(* ===== verification/AttestProofs.v ===== *)
(** * Theorems about the attestation token decoder

    The results of the decoder of [AttestDecode] in terms of the CBOR tree of
    the payload. *)

From S2P Require Import Prelude Qcbor CborRef QcborProofs AttestDecode.
Local Open Scope Z_scope.

(** ** Values of claims *)

Definition as_bytes (t : cbor) : option (list Z) := match t with CBytes bs => Some bs | _ => None end.
Definition as_text (t : cbor) : option (list Z) := match t with CText bs => Some bs | _ => None end.
Definition as_int64 (t : cbor) : option Z := match t with CInt64 z => Some z | _ => None end.

(** The position of a tree's type among the types that have a constructor. *)
Definition kind (t : cbor) : nat :=
  match t with
  | COther _ => 0 | CInt64 _ => 1 | CUint64 _ => 2 | CBytes _ => 3 | CText _ => 4 | CArray _ => 5
  | CMap _ => 6
  end.

Section values.
  Context {QT : QcborTypes} {AE : AttestTokenErr} {TL : QcborTypesLaws}.

Lemma type_of_is t i ty :
  wf_node t -> i <> 0%nat ->
  [QCBOR_TYPE_NONE; QCBOR_TYPE_INT64; QCBOR_TYPE_UINT64; QCBOR_TYPE_BYTE_STRING;
   QCBOR_TYPE_TEXT_STRING; QCBOR_TYPE_ARRAY; QCBOR_TYPE_MAP] !! i = Some ty ->
  (type_of t =? ty) = bool_decide (kind t = i).
Proof.
  intros Hwf Hi Hty. destruct (decide (kind t = i)) as [<-|Hne].
  - rewrite bool_decide_true by done. apply Z.eqb_eq. destruct t; simpl in *; congruence.
  - rewrite bool_decide_false by done. apply Z.eqb_neq.
    destruct t as [z|z|bs|bs|ty'|ts|es]; try (eapply types_ne; [|exact Hty|exact Hne]; reflexivity).
    simpl in *. intros ->. apply Hwf. by eapply list_elem_of_lookup_2.
Qed.

Lemma is_bytes t : wf_node t -> (type_of t =? QCBOR_TYPE_BYTE_STRING) = bool_decide (is_Some (as_bytes t)).
Proof. intros H. rewrite (type_of_is t 3) by done. by destruct t. Qed.

Lemma is_text t : wf_node t -> (type_of t =? QCBOR_TYPE_TEXT_STRING) = bool_decide (is_Some (as_text t)).
Proof. intros H. rewrite (type_of_is t 4) by done. by destruct t. Qed.

Lemma is_int64 t : wf_node t -> (type_of t =? QCBOR_TYPE_INT64) = bool_decide (is_Some (as_int64 t)).
Proof. intros H. rewrite (type_of_is t 1) by done. by destruct t. Qed.
End values.

Lemma claim_wf {QT : QcborTypes} {AE : AttestTokenErr} l t v : wf t -> claim l t = inr v -> wf_node v.
Proof.
  destruct t as [| | | | | |es]; try done. intros Hwf%wf_entries. cbn [claim].
  destruct (seen es) as [es'|] eqn:Hs; [|done]. destruct (last_value l es') eqn:Hl; [|done].
  intros [= ->]. by eapply last_value_wf.
Qed.

(** ** The getters of one claim *)

Section getters.
  Context {QB : QUsefulBuf} {QBL : QUsefulBufLaws} {QT : QcborTypes} {AE : AttestTokenErr}.
  Context {TL : QcborTypesLaws} {C : Type} {QD : QcborDecoder C} {QL : QcborLaws C}.
  Variable u : QCBORItem.
(* ===== verification/ErpcClient.v ===== *)
(** * The client shims: erpc/generated_files/tfm_erpc_client.cpp

    The generated stubs of the PSA client API on the host, and the [psa_call]
    of erpc/client/erpc_client_wrapper.c that packs its vectors into lists. *)

From S2P Require Import Prelude Erpc.
Local Open Scope Z_scope.

(** The memory of the client: the buffers its pointers name. *)
Definition loc : Type := Z.
Abbreviation mem := (gmap loc (list Z)).
Abbreviation binary := (binary_t loc).
Abbreviation list_binary := (list_binary_1_t (list binary)).
Abbreviation iovec := (psa_vec (ptr loc)).

(** The [n] bytes at a pointer; no byte is read when [n] is 0. *)
Definition load_bytes (p : ptr loc) (n : Z) (m : mem) : option (list Z) :=
  if n =? 0 then Some []
  else match p with
       | At l => bs ← m !! l; if n <=? Z.of_nat (length bs) then Some (take (Z.to_nat n) bs) else None
       | _ => None
       end.

(** [memcpy(p, bs, length bs)] *)
Definition store_bytes (p : ptr loc) (bs : list Z) (m : mem) : option mem :=
  match bs, p with
  | [], _ => Some m
  | _, At l => old ← m !! l;
      if decide (length bs <= length old)%nat then Some (<[l := splice 0 bs old]> m) else None
  | _, _ => None
  end.

Section client.
  Context {EC : ErpcConsts} {K W : Type} {CD : Codec K} {CM : ClientManager K W}.
  Implicit Types (codec : K) (m : mem) (w : W).

Definition write_binary_t_struct codec (data : option binary) m : option K :=
  match data with
  | None => Some codec
  | Some d => bs ← load_bytes (Erpc.data d) (dataLength d) m; Some (writeBinary (dataLength d) bs codec)
  end.

Fixpoint write_elements (fuel listCount : nat) codec (data : list_binary) m : option K :=
  match fuel with
  | O => None
  | S fuel =>
      if Z.of_nat listCount <? elementsCount data then
        d ← element_ptr (elements data) listCount;
        codec ← write_binary_t_struct codec d m;
        write_elements fuel (S listCount) codec data m
      else Some codec
  end.

Definition write_list_binary_1_t_struct codec (data : option list_binary) m : option K :=
  match data with
  | None => Some codec
  | Some l =>
      write_elements (element_fuel (elements l)) 0 (startWriteList (elementsCount l) codec) l m
  end.

(** The buffer gets as many bytes as the reply says. *)
Definition read_binary_t_struct codec (data : option binary) m : option (option binary * K * mem) :=
  match data with
  | None => Some (None, codec, m)
  | Some d =>
      let '((n, data_local), codec) := readBinary codec in
      m ← store_bytes (Erpc.data d) (default [] data_local) m;
      Some (Some (mkBinary (Erpc.data d) n), codec, m)
  end.

Fixpoint read_elements (fuel listCount : nat) codec (data : list_binary) m :
    option (list_binary * K * mem) :=
  match fuel with
  | O => None
  | S fuel =>
      if Z.of_nat listCount <? elementsCount data then
        d ← element_ptr (elements data) listCount;
        '(d, codec, m) ← read_binary_t_struct codec d m;
        read_elements fuel (S listCount) codec
          (mkList (element_store (elements data) listCount d) (elementsCount data)) m
      else Some (data, codec, m)
  end.

Definition read_list_binary_1_t_struct codec (data : option list_binary) m :
    option (option list_binary * K * mem) :=
  match data with
  | None => Some (None, codec, m)
  | Some l =>
      let '(n, codec) := startReadList codec in
      '(l, codec, m) ← read_elements (element_fuel (elements l)) 0 codec (mkList (elements l) n) m;
      Some (Some l, codec, m)
  end.

(** ** The shims *)

Definition run_callback (cb : option (W -> W)) w : W :=
  match cb with Some f => f w | None => w end.

(** Up to the test of [codec]. *)
Definition begin_request w : (option K * Z) * W :=
  let w := if ERPC_PRE_POST_ACTION then run_callback (getPreCB (K := K) w) w else w in
  createRequest false w.

(** From "Dispose of the request" on. *)
Definition end_request (err id : Z) w : W :=
  let w := releaseRequest (K := K) w in
  let w := callErrorHandler (K := K) err id w in
  if ERPC_PRE_POST_ACTION then run_callback (getPostCB (K := K) w) w else w.

(** What a shim returns: the value for an error, or [result], which must have
    been written. *)
Definition shim_result (err error_value : Z) (result : option Z) w : option (Z * W) :=
  if negb (err =? kErpcStatus_Success) then Some (error_value, w)
  else r ← result; Some (r, w).

Definition psa_framework_version w : option (Z * W) :=
  let '((codec, seq), w) := begin_request w in
  let '(err, result, w) :=
    match codec with
    | None => (kErpcStatus_MemoryError, None, w)
    | Some codec =>
        let codec := startWriteMessage kInvocationMessage kpsa_client_api_service_id
          kpsa_client_api_psa_framework_version_id seq codec in
        let '(codec, w) := performRequest codec w in
        let '(result, codec) := read_u32 codec in
        (getStatus codec, result, w)
    end in
  let w := end_request err kpsa_client_api_psa_framework_version_id w in
  shim_result err (2 ^ 32 - 1) result w.

Definition psa_version (sid : Z) w : option (Z * W) :=
  let '((codec, seq), w) := begin_request w in
  let '(err, result, w) :=
    match codec with
    | None => (kErpcStatus_MemoryError, None, w)
    | Some codec =>
        let codec := startWriteMessage kInvocationMessage kpsa_client_api_service_id
          kpsa_client_api_psa_version_id seq codec in
        let codec := write_u32 sid codec in
        let '(codec, w) := performRequest codec w in
        let '(result, codec) := read_u32 codec in
        (getStatus codec, result, w)
    end in
  let w := end_request err kpsa_client_api_psa_version_id w in
  shim_result err (2 ^ 32 - 1) result w.

Definition erpc_psa_call (handle t : Z) (erpc_in_vec erpc_out_vec : option list_binary) m w :
    option (Z * option list_binary * mem * W) :=
  let '((codec, seq), w) := begin_request w in
  '(err, result, erpc_out_vec, m, w) ←
    match codec with
    | None => Some (kErpcStatus_MemoryError, None, erpc_out_vec, m, w)
    | Some codec =>
        let codec := startWriteMessage kInvocationMessage kpsa_client_api_service_id
          kpsa_client_api_erpc_psa_call_id seq codec in
        let codec := write_i32 handle codec in
        let codec := write_i32 t codec in
        codec ← write_list_binary_1_t_struct codec erpc_in_vec m;
        codec ← write_list_binary_1_t_struct codec erpc_out_vec m;
        let '(codec, w) := performRequest codec w in
        '(erpc_out_vec, codec, m) ← read_list_binary_1_t_struct codec erpc_out_vec m;
        let '(result, codec) := read_i32 codec in
        Some (getStatus codec, result, erpc_out_vec, m, w)
    end;
  let w := end_request err kpsa_client_api_erpc_psa_call_id w in
  '(result, w) ← shim_result err (-1) result w;
  Some (result, erpc_out_vec, m, w).

Definition psa_connect (sid ver : Z) w : option (Z * W) :=
  let '((codec, seq), w) := begin_request w in
  let '(err, result, w) :=
    match codec with
    | None => (kErpcStatus_MemoryError, None, w)
    | Some codec =>
        let codec := startWriteMessage kInvocationMessage kpsa_client_api_service_id
          kpsa_client_api_psa_connect_id seq codec in
        let codec := write_u32 sid codec in
        let codec := write_u32 ver codec in
        let '(codec, w) := performRequest codec w in
        let '(result, codec) := read_i32 codec in
        (getStatus codec, result, w)
    end in
  let w := end_request err kpsa_client_api_psa_connect_id w in
  shim_result err (-1) result w.

Definition psa_close (handle : Z) w : W :=
  let '((codec, seq), w) := begin_request w in
  let '(err, w) :=
    match codec with
    | None => (kErpcStatus_MemoryError, w)
    | Some codec =>
        let codec := startWriteMessage kInvocationMessage kpsa_client_api_service_id
          kpsa_client_api_psa_close_id seq codec in
        let codec := write_i32 handle codec in
        let '(codec, w) := performRequest codec w in
        (getStatus codec, w)
    end in
  end_request err kpsa_client_api_psa_close_id w.

(** ** erpc_client_wrapper.c *)

Context {PC : PsaClientConsts} {AB : Abi}.

(** [(binary_t){base, len}]: the length is cut to 32 bits. *)
Definition binary_of_vec (v : iovec) : binary := mkBinary (base v) (u32 (len v)).

(** [in_elements], [out_elements] *)
Definition iovec_array {B} : list (binary_t B) := replicate (Z.to_nat PSA_MAX_IOVEC) uninit_binary.

(** The last loop, which writes the new lengths to [out_vec]. *)
Fixpoint copy_lengths (fuel i : nat) (out_len : Z) (out_elements : list binary) (out_vec : list iovec) :
    option (list iovec) :=
  match fuel with
  | O => None
  | S fuel =>
      if Z.of_nat i <? out_len then
        e ← out_elements !! i;
        v ← out_vec !! i;
        copy_lengths fuel (S i) out_len out_elements (<[i := mkVec (base v) (dataLength e)]> out_vec)
      else Some out_vec
  end.

Definition psa_call (handle type : Z) (in_vec : list iovec) (in_len : Z) (out_vec : list iovec)
    (out_len : Z) m w : option (Z * list iovec * mem * W) :=
  if PSA_MAX_IOVEC <? wrapu size_bits (in_len + out_len)
  then Some (PSA_ERROR_PROGRAMMER_ERROR, out_vec, m, w)
  else
    let fuel := S (Z.to_nat PSA_MAX_IOVEC) in
    in_elements ← copy_vecs binary_of_vec fuel 0 in_len in_vec iovec_array;
    out_elements ← copy_vecs binary_of_vec fuel 0 out_len out_vec iovec_array;
    '(status, erpc_out_vec, m, w) ← erpc_psa_call handle type
      (Some (mkList (Some in_elements) (u32 in_len)))
      (Some (mkList (Some out_elements) (u32 out_len))) m w;
    if negb (status =? PSA_SUCCESS) then Some (status, out_vec, m, w)
    else
      out_elements ← erpc_out_vec ≫= elements;
      out_vec ← copy_lengths fuel 0 out_len out_elements out_vec;
      Some (status, out_vec, m, w).
End client.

----------------------------------------

Starting at the top of the listing above, repeat every line exactly until the line that contains "wf_node t -> i <> 0%nat ->" has been repeated too.

(* ===== verification/AttestProofs.v ===== *)
(** * Theorems about the attestation token decoder

    The results of the decoder of [AttestDecode] in terms of the CBOR tree of
    the payload. *)

From S2P Require Import Prelude Qcbor CborRef QcborProofs AttestDecode.
Local Open Scope Z_scope.

(** ** Values of claims *)

Definition as_bytes (t : cbor) : option (list Z) := match t with CBytes bs => Some bs | _ => None end.
Definition as_text (t : cbor) : option (list Z) := match t with CText bs => Some bs | _ => None end.
Definition as_int64 (t : cbor) : option Z := match t with CInt64 z => Some z | _ => None end.

(** The position of a tree's type among the types that have a constructor. *)
Definition kind (t : cbor) : nat :=
  match t with
  | COther _ => 0 | CInt64 _ => 1 | CUint64 _ => 2 | CBytes _ => 3 | CText _ => 4 | CArray _ => 5
  | CMap _ => 6
  end.

Section values.
  Context {QT : QcborTypes} {AE : AttestTokenErr} {TL : QcborTypesLaws}.

Lemma type_of_is t i ty :
  wf_node t -> i <> 0%nat ->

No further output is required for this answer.